I would also address the problem of excessive federal land holdings in the Western states, where the federal government owns over half the land in those states. Property which is not environmentally sensitive, such as National Parks and Forests, and designated Wilderness Land, should be sold back to the people over 8 to 10 years (current grazing rights, water rights, mining rights, etc. can be preserved). That can raise trillions more.

Through these means, and the more than $7 trillion in further proposed federal spending cuts over 10 years in Congressional Republican Budget Committee proposals, not to mention the trillions more in proposed federal spending cuts from the Heritage Foundation and the Cato Institute, the federal budget can be balanced entirely within two presidential terms. That is even with the necessary federal spending to modernize our nation’s badly lagging armed forces, which Cruz also spoke up for at Tuesday night’s debate.

Reagan built a 600-ship Navy, which dominated all of the seven seas, the first time in world history any one nation has achieved such global naval dominance. That U.S. Navy dominance kept open and protected all of the world’s shipping lanes, which promoted American and global prosperity. But today we have less than half as many ships, 273, the smallest U.S. Navy since before World War I! Retired admirals say that is far short of what America needs to satisfy its national defense needs.

America is on course for the smallest Air Force since before World War I as well, only about half of what retired generals say is needed to meet national defense commitments. America is also building down to the smallest Army since before World War II, only about half of what would be required to support our national defense.

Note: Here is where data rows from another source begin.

(* ===== verification/Pipeline.v ===== *)
(** * Pipeline: [tokens_to_graph] in [src/brain/language/tokenizer.py]

    The graph hookup of the tokenizer: one [TOKEN] node per token, in
    order, with the token's span and its flags mapped to node flags, and
    a [NEXT] edge from each token's node to the next one's.  It is the
    composition of [tokenize] (Tokenizer.v) with the builder calls of
    Graph.v, written the way the code makes them: a loop of [add_node]
    that collects the returned ids, then a loop of [add_edge] over
    [zip(node_ids, node_ids[1:])], then [finalize].

    The theorems say which graph this is (a declarative description of
    the nodes and edges) and that it survives the PGraph codec for every
    text of fewer than 2^70 codepoints. *)

From S2P Require Import Prelude Text Varint Graph Codec Tokenizer.
From coqutil Require Import Z.bitblast Z.prove_Zeq_bitwise.

Open Scope Z_scope.

(** The four [if t.flags & TF_X: nflags |= NF_Y] lines. *)
Definition node_flags_of (tf : Z) : Z :=
  let f := if Z.land tf TF_PUNCT =? 0 then 0 else NF_IS_PUNCT in
  let f := if Z.land tf TF_CAP =? 0 then f else Z.lor f NF_IS_CAPITALIZED in
  let f := if Z.land tf TF_SENT_END_STRONG =? 0 then f else Z.lor f NF_SENT_END_STRONG in
  if Z.land tf TF_SENT_END_WEAK =? 0 then f else Z.lor f NF_SENT_END_WEAK.

(** [for t in toks: node_id = gb.add_node(...); node_ids.append(node_id)] *)
Fixpoint add_token_nodes (gb : GraphBuilder) (ts : list Token) (node_ids : list Z)
    : GraphBuilder * list Z :=
  match ts with
  | [] => (gb, node_ids)
  | t :: ts' =>
      let '(gb', node_id) :=
        add_node gb (NodeType_code TOKEN) 0 0 (Z.of_nat (tok_start t), Z.of_nat (tok_end t))
                 (node_flags_of (tok_flags t)) 255 0 in
      add_token_nodes gb' ts' (node_ids ++ [node_id])
  end.

(** [for a, b in zip(node_ids, node_ids[1:]): gb.add_edge(a, b, EdgeType.NEXT)],
    with the keyword defaults of [add_edge]. *)
Fixpoint add_next_edges (gb : GraphBuilder) (pairs : list (Z * Z)) : GraphBuilder :=
  match pairs with
  | [] => gb
  | (a, b) :: ps =>
      add_next_edges (add_edge gb a b (EdgeType_code NEXT) 255 0 EF_DIRECTED 255 0).1 ps
  end.

(** [tokens_to_graph(text, graph_id=..., source_id=..., version=...)] *)
Definition tokens_to_graph `{UnicodeDB} (text : list Z) (graph_id source_id version : Z) : Graph :=
  let gb := GraphBuilder_init graph_id (SchemaID_code WRITING) (GraphType_code HETERO)
                              source_id version None in
  let '(gb, node_ids) := add_token_nodes gb (tokenize text) [] in
  finalize (add_next_edges gb (zip node_ids (tail node_ids))).

(** ** The graph, described declaratively *)

Definition token_node (i : nat) (t : Token) : Node :=
  {| node_id := Z.of_nat i; n_type := NodeType_code TOKEN; sub_type := 0; features_ref := 0;
     span := (Z.of_nat (tok_start t), Z.of_nat (tok_end t));
     n_flags := node_flags_of (tok_flags t); n_confidence := 255; label_id := 0 |}.

Definition next_edge (i : nat) : Edge :=
  {| src_id := Z.of_nat i; dst_id := Z.of_nat (S i); e_type := EdgeType_code NEXT;
     weight := 255; time := 0; e_flags := EF_DIRECTED; e_confidence := 255; attr_ref := 0 |}.

Example tokens_to_graph_okay :
  map n_flags (nodes (tokens_to_graph (str "Are you okay?") 0 0 1)) = [4; 0; 0; 72] /\
  edges (tokens_to_graph (str "Are you okay?") 0 0 1) = map next_edge [0; 1; 2]%nat.
Proof. vm_compute. split; reflexivity. Qed.

(** ** Lemmas *)

Lemma land_bit_eqb tf k : 0 <= k -> (Z.land tf (Z.shiftl 1 k) =? 0) = negb (Z.testbit tf k).
Proof.
  intros Hk. rewrite Z.shiftl_1_l. destruct (Z.testbit tf k) eqn:E; simpl.
  - apply Z.eqb_neq. intros H. apply (f_equal (fun x => Z.testbit x k)) in H.
    rewrite Z.land_spec, Z.pow2_bits_true, E, Z.bits_0 in H by done. discriminate.
  - apply Z.eqb_eq. apply Z.bits_inj'. intros n Hn. rewrite Z.land_spec, Z.pow2_bits_eqb, Z.bits_0 by done.
    destruct (Z.eqb_spec k n) as [<-|Hne]; [by rewrite E|].
    apply andb_false_r.
Qed.

(** Evaluate the subtractions of constants in the goal. *)
Ltac const_sub :=
  repeat match goal with
  | |- context [?a - ?b] => let c := eval vm_compute in (a - b) in change (a - b) with c
  end.

Lemma testbit_above c m i : 0 <= c < 2 ^ m -> m <= i -> Z.testbit c i = false.
Proof.
  intros Hc Hi. destruct (Z.eq_dec c 0) as [->|Hne]; [apply Z.bits_0|].
  apply Z.bits_above_log2; [lia|]. apply Z.log2_lt_pow2; [lia|].
  apply (Z.lt_le_trans _ (2 ^ m)); [lia|]. apply Z.pow_le_mono_r; lia.
Qed.

(** Node flags of a token.  [tokens_to_graph] sends the token flag
    bits CAP (0) and PUNCT (1) to the node flag bits IS_CAPITALIZED (2)
    and IS_PUNCT (3), and SENT_END_STRONG (3) and SENT_END_WEAK (4) to
    SENT_END_STRONG (6) and SENT_END_WEAK (7); no other bit is set. *)
Theorem node_flags_of_bits tf :
  node_flags_of tf = Z.lor (Z.shiftl (Z.land tf 3) 2) (Z.shiftl (Z.land tf 24) 3).
Proof.
  unfold node_flags_of, TF_PUNCT, TF_CAP, TF_SENT_END_STRONG, TF_SENT_END_WEAK.
  rewrite !land_bit_eqb by lia.
  unfold NF_IS_PUNCT, NF_IS_CAPITALIZED, NF_SENT_END_STRONG, NF_SENT_END_WEAK.
  destruct (Z.testbit tf 0) eqn:E0, (Z.testbit tf 1) eqn:E1, (Z.testbit tf 3) eqn:E3,
    (Z.testbit tf 4) eqn:E4; cbn [negb];
  apply Z.bits_inj'; intros i Hi; rewrite ?Z.lor_spec, ?Z.shiftl_spec, ?Z.land_spec, ?Z.bits_0 by lia;
  (destruct (Z.lt_ge_cases i 8) as [Hlt|Hge];
   [assert (i = 0 \/ i = 1 \/ i = 2 \/ i = 3 \/ i = 4 \/ i = 5 \/ i = 6 \/ i = 7) as Hc by lia;
    destruct_or! Hc; subst; const_sub;
    rewrite ?(Z.testbit_neg_r tf) by lia; rewrite ?E0, ?E1, ?E3, ?E4;
    repeat match goal with |- context [Z.testbit tf ?j] => destruct (Z.testbit tf j) end;
    reflexivity
   |rewrite ?(testbit_above 1 1 (i - _)), ?(testbit_above 3 2 (i - 2)),
      ?(testbit_above 24 5 (i - 3)) by lia; rewrite ?andb_false_r; reflexivity]).
Qed.

Lemma add_token_nodes_spec gb ts node_ids :
  add_token_nodes gb ts node_ids =
  (with_nodes gb (gb_nodes gb ++ zip_with token_node (seq (length (gb_nodes gb)) (length ts)) ts),
   node_ids ++ map Z.of_nat (seq (length (gb_nodes gb)) (length ts))).
Proof.
  revert gb node_ids. induction ts as [|t ts IH]; intros gb node_ids; simpl.
  - rewrite !app_nil_r. by destruct gb.
  - rewrite IH. cbn [gb_nodes with_nodes]. rewrite length_app, Nat.add_1_r, <- !app_assoc.
    by destruct gb.
Qed.

(** The [NEXT] edge between two node ids. *)
Definition next_edge_of (ab : Z * Z) : Edge :=
  {| src_id := ab.1; dst_id := ab.2; e_type := EdgeType_code NEXT; weight := 255; time := 0;
     e_flags := EF_DIRECTED; e_confidence := 255; attr_ref := 0 |}.

Lemma add_next_edges_spec gb pairs :
  add_next_edges gb pairs = with_edges gb (gb_edges gb ++ map next_edge_of pairs).
Proof.
  revert gb. induction pairs as [|[a b] ps IH]; intros gb; simpl.
  - rewrite app_nil_r. by destruct gb.
  - rewrite IH. cbn [gb_edges with_edges]. rewrite <- app_assoc. by destruct gb.
Qed.

Lemma zip_seq_next k n :
  zip (map Z.of_nat (seq k n)) (map Z.of_nat (seq (S k) (n - 1))) =
  map (fun i => (Z.of_nat i, Z.of_nat (S i))) (seq k (n - 1)).
Proof.
  revert k. induction n as [|[|n] IH]; intros k; [done|done|].
  replace (S (S n) - 1)%nat with (S n) by lia.
  specialize (IH (S k)). replace (S n - 1)%nat with n in IH by lia.
  cbn [seq map] in *. rewrite <- IH. reflexivity.
Qed.

Lemma tail_map_seq k n : tail (map Z.of_nat (seq k n)) = map Z.of_nat (seq (S k) (n - 1)).
Proof. destruct n; simpl; [done|]. by rewrite Nat.sub_0_r. Qed.


(** The graph [tokens_to_graph] builds, as one term. *)
Lemma tokens_to_graph_eq `{UnicodeDB} text graph_id source_id version :
  let ts := tokenize text in
  tokens_to_graph text graph_id source_id version =
  {| graph_id := graph_id; graph_type := GraphType_code HETERO;
     num_nodes := Z.of_nat (length ts); num_edges := Z.of_nat (length ts - 1);
     g_features := None; source_id := source_id; version := version;
     schema_id := SchemaID_code WRITING;
     nodes := zip_with token_node (seq 0 (length ts)) ts;
     edges := map next_edge (seq 0 (length ts - 1)) |}.
Proof.
  intros ts. unfold tokens_to_graph. fold ts. rewrite add_token_nodes_spec.
  cbn [gb_nodes GraphBuilder_init length app]. rewrite add_next_edges_spec.
  unfold finalize. cbn. rewrite tail_map_seq, zip_seq_next, map_map, length_zip_with, length_seq,
    Nat.min_id, length_map, length_seq. reflexivity.
Qed.

Lemma lookup_next_edges n i :
  map next_edge (seq 0 (n - 1)) !! i = if (S i <? n)%nat then Some (next_edge i) else None.
Proof.
  rewrite list_lookup_fmap. destruct (Nat.ltb_spec (S i) n).
  - rewrite lookup_seq_lt by lia. reflexivity.
  - rewrite lookup_seq_ge by lia. reflexivity.
Qed.

(** C10: The graph of [tokens_to_graph text]: node [i] exists exactly
    when token [i] does and is the TOKEN node with id [i], the token's
    span and its mapped flags; edge [i] exists exactly when tokens [i]
    and [i+1] do and is the NEXT edge [i -> i+1]; the header counts are
    the number of tokens and that number minus one (zero for no
    tokens). *)
Theorem tokens_to_graph_spec `{UnicodeDB} text graph_id source_id version i :
  let g := tokens_to_graph text graph_id source_id version in
  let ts := tokenize text in
  nodes g !! i = token_node i <$> ts !! i /\
  edges g !! i = (if (S i <? length ts)%nat then Some (next_edge i) else None) /\
  num_nodes g = Z.of_nat (length ts) /\ num_edges g = Z.of_nat (length ts - 1).
Proof.
  intros g ts. subst g ts. rewrite tokens_to_graph_eq. cbn -[seq].
  split; [|split; [apply lookup_next_edges|done]].
  rewrite lookup_zip_with. destruct (tokenize text !! i) eqn:E.
  - apply lookup_lt_Some in E as Hlt. rewrite lookup_seq_lt by done. reflexivity.
  - apply lookup_ge_None in E. rewrite lookup_seq_ge by lia. reflexivity.
Qed.

(** ** The graph of a text survives the PGraph codec *)

Lemma node_flags_of_range tf : 0 <= node_flags_of tf < 256.
Proof.
  unfold node_flags_of, NF_IS_PUNCT, NF_IS_CAPITALIZED, NF_SENT_END_STRONG, NF_SENT_END_WEAK.
  repeat match goal with |- context [Z.land tf ?m =? 0] => destruct (Z.land tf m =? 0) end;
  vm_compute; split; congruence.
Qed.

Lemma tok_chain_length text p ts :
  tok_chain p ts -> Forall (tok_in text) ts -> (length ts <= length text - p)%nat.
Proof.
  revert p. induction ts as [|t ts IH]; intros p Hc Hin; simpl; [lia|].
  destruct Hc as [Hp Hc]. inversion Hin as [|? ? [Ht _] Hin']; subst.
  specialize (IH _ Hc Hin'). lia.
Qed.

Lemma toks_wf_length text ts : toks_wf text ts -> (length ts <= length text)%nat.
Proof.
  intros [Hl Hc]. pose proof (tok_chain_length text 0 ts Hc) as H.
  rewrite Nat.sub_0_r in H. apply H, Forall_lookup_2. intros j t Hj. apply (Hl j t Hj).
Qed.

Lemma tokens_to_graph_ok `{UnicodeDB} text graph_id source_id version :
  Z.of_nat (length text) < 2 ^ 70 ->
  varint_ok graph_id -> varint_ok source_id -> varint_ok version ->
  graph_ok (tokens_to_graph text graph_id source_id version).
Proof.
  intros HL Hg Hs Hv. rewrite tokens_to_graph_eq.
  pose proof (tokenize_wf text) as Hw. pose proof (toks_wf_length _ _ Hw) as Hn.
  destruct Hw as [Hl _]. set (ts := tokenize text) in *.
  unfold graph_ok, varint_ok, byte_ok in *; cbn -[seq].
  rewrite length_zip_with, length_seq, Nat.min_id, length_map, length_seq.
  repeat split; try lia.
  - apply Forall_lookup_2. intros i n Hi.
    rewrite lookup_zip_with in Hi. destruct (ts !! i) as [t|] eqn:E; [|by rewrite option_bind_None in Hi ||
      (destruct (seq 0 (length ts) !! i); discriminate)].
    apply lookup_lt_Some in E as Hlt. rewrite lookup_seq_lt in Hi by done. simpl in Hi.
    injection Hi as <-. destruct (Hl i t E) as [_ [Hr _]].
    pose proof (node_flags_of_range (tok_flags t)).
    unfold node_ok, token_node, varint_ok, byte_ok, u16_ok; simpl. repeat split; lia.
  - apply Forall_lookup_2. intros i e Hi. rewrite lookup_next_edges in Hi.
    destruct (Nat.ltb_spec (S i) (length ts)); [|discriminate]. injection Hi as <-.
    unfold edge_ok, next_edge, EF_DIRECTED, varint_ok, byte_ok, u16_ok; simpl; rewrite Z.shiftl_0_r. repeat split; lia.
Qed.

(** End to end, the graph [tokens_to_graph] builds for any text of
    fewer than 2^70 codepoints, with header ids in the varint range, is
    decoded by [decode_pgraph] from its [encode_pgraph] bytes, followed
    by any bytes, as the same graph. *)
Theorem tokens_to_graph_roundtrip `{UnicodeDB} text graph_id source_id version rest :
  Z.of_nat (length text) < 2 ^ 70 ->
  varint_ok graph_id -> varint_ok source_id -> varint_ok version ->
  let g := tokens_to_graph text graph_id source_id version in
  res_bind (encode_pgraph g) (fun bs => decode_pgraph (bs ++ rest)) = Ok g.
Proof.
  intros HL Hg Hs Hv g. apply decode_encode_pgraph. by apply tokens_to_graph_ok.
Qed.

Lemma tokens_to_graph_roundtrip_witness :
  Z.of_nat (length (str "Are you okay?")) < 2 ^ 70 /\
  res_bind (encode_pgraph (tokens_to_graph (str "Are you okay?") 7 0 1))
           (fun bs => decode_pgraph (bs ++ [])) = Ok (tokens_to_graph (str "Are you okay?") 7 0 1).
Proof.
  split; [vm_compute; reflexivity|].
  apply (@tokens_to_graph_roundtrip ascii_db); unfold varint_ok; vm_compute; split; congruence.
Defined.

Under President Obama’s outdated, totally unnecessary, 2010 nuclear arms treaty with Russia, America is actually tearing down nuclear missiles and warheads to the lowest levels since the early 1950s, when our nuclear deterrent was first being built up. But under the terms of that same treaty, Russia today is modernizing its nuclear program, and building and deploying still more, new, nuclear missiles. America’s missile defense program is also badly lagging, with no defenses at all for missiles coming from the south, and far short of necessary defenses for the East Coast.

A trillion dollars over 10 years to fully remodernize U.S. military forces would be a bargain, buying America Reagan’s Peace through Strength. That would further boost the economy, rebuilding manufacturing to the benefit of blue collar workers in particular. For just a couple of billion, we could harden our energy grid against a possible EMP attack, which could shut down all of American electricity indefinitely with just a couple of nuclear missiles exploded miles above the American land mass. That alone could save the lives of most of the American people alive today.